A Novel at War with Itself

January 16, 2015   •   By Christian Moraru

Samuel Taylor’s Last Night

Joe Amato

JOE AMATO’s latest novel opens with an epigraph from metaphysical poet Henry Vaughan’s “The Retreat”: “Some men a forward motion love, / But I by backward steps would move …” I cannot help taking mottos and all such intertextual breadcrumbs very seriously, and it’s particularly warranted in this case. Samuel Taylor’s Last Night does tell a forward-moving story and, indeed, the book traces a progress of sorts of the latter-day academic pilgrim at its center.
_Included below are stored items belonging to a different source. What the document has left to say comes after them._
Lemma slot_step config start now m h p sent :
  fits start m h -> last_instant m <= now ->
  0 <= number p < 2 ^ 64 - 1 -> now <= at_ p <= start + 2 ^ 63 ->
  (forall q, last (accepted h) = Some q -> 0 <= number q < 2 ^ 64 - 1) ->
  exists m', slots_step config m (SlotReceived p) sent =
      (sent ++ expected config start h (SlotReceived p), Ok m') /\
    fits start m' (hist_step h (SlotReceived p)) /\ last_instant m' <= at_ p.
Proof.
  intros Hfit Hle Hp Hnow Hq. pose proof Hfit as [Ht Hi Hl Hw Hn Hd Hs Hstart].
  cbn [slots_step]. unfold on_slot, expected. cbv zeta. cbn [hist_step].
  destruct (last (slots m)) as [x|], (last (accepted h)) as [q|] eqn:Hlast; try done; cbn in Hl.
  - injection Hl as Hx. rewrite SE_bind_unfold. unfold lift at 1, add_u.
    rewrite Hx. fold (number q) (number p). specialize (Hq q eq_refl).
    rewrite (proj2 (Z.ltb_lt _ _)) by lia. cbn beta iota.
    destruct (Z.eqb_spec (number p) (number q + 1)) as [Heq|Hneq]; cbn [negb].
    2: { exists m. unfold mret, SE_ret. rewrite app_nil_r. split_and!; [done|done|lia]. }
    pose proof (fits_push start m h p None 0 Hfit ltac:(lia) eq_refl) as Hfit'.
    pose proof (average_fits config _ _ _ (number p) Hfit') as Havg.
    eexists. split; [|split; [exact Hfit' | done]].
    destruct Hfit' as [_ _ _ _ Hn' Hd' _ _].
    cbn [slots accepted silent] in Hn', Hd'. rewrite length_app in Hn'. cbn [length] in Hn'.
    assert (Hdur : duration_since (at_ p) (last_instant m) = at_ p - at_ q).
    { rewrite Hi in *. unfold duration_since, saturating_sub. cbn in *. lia. }
    cbn [slots].
    assert (Hslow : forall sent, (if per_slot_threshold config <? duration_since (at_ p) (last_instant m)
         then Al.send (Al.ASlowSlot {| ss_slot := number p; ss_previous_slot := number q;
                ss_slot_time := duration_since (at_ p) (last_instant m);
                ss_threshold := per_slot_threshold config |}) else mret tt) sent =
       (sent ++ (if per_slot_threshold config <? at_ p - at_ q then
           [Al.ASlowSlot {| ss_slot := number p; ss_previous_slot := number q;
              ss_slot_time := at_ p - at_ q; ss_threshold := per_slot_threshold config |}]
         else []), Ok tt)).
    { intros s. rewrite Hdur. destruct (_ <? _); [done|]. unfold mret, SE_ret. by rewrite app_nil_r. }
    rewrite SE_bind_unfold, Ht. destruct (silent h) as [|n] eqn:Hsil; cbn [Nat.eqb];
      unfold mret at 1, SE_ret at 1; rewrite ?send_run; cbn beta iota;
      rewrite SE_bind_unfold, Hslow; cbn beta iota;
      rewrite SE_bind_unfold, check_average_ok by (done || lia || (split; [|rewrite Hn']; unfold SLOTS_BOUND in *; lia));
      cbn beta iota; cbn [slots accepted] in Havg; rewrite Havg, <- !app_assoc; reflexivity.
  - rewrite app_nil_r. eexists. split; [reflexivity|]. split; [|done].
    destruct (accepted h) as [|? ?] eqn:Hacc; [|by apply last_None in Hlast].
    pose proof (fits_push start m h p (timeout_fired m) (silent h) Hfit ltac:(lia) Ht) as Hf.
    by rewrite Hacc in Hf.
Qed.
End Steps.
But the forward movement of chapters weaves a plot whose chronology runs in the opposite direction. It does so at a fast clip, too, so fast that in the book’s seventh and last chapter the story almost catches up with itself. The narrative progression thus obtains à rebours, if not “arebourically” — although parallels with Joris-Karl Huysmans’s anti-bourgeois aestheticism would not be wholly misplaced — then “ouroborically,” the recollection of things past chasing its own tail, as the main narrator, a disgruntled writer and untenured teacher of creative writing at a university in the Land of Lincoln, begins to reminisce about “last night.”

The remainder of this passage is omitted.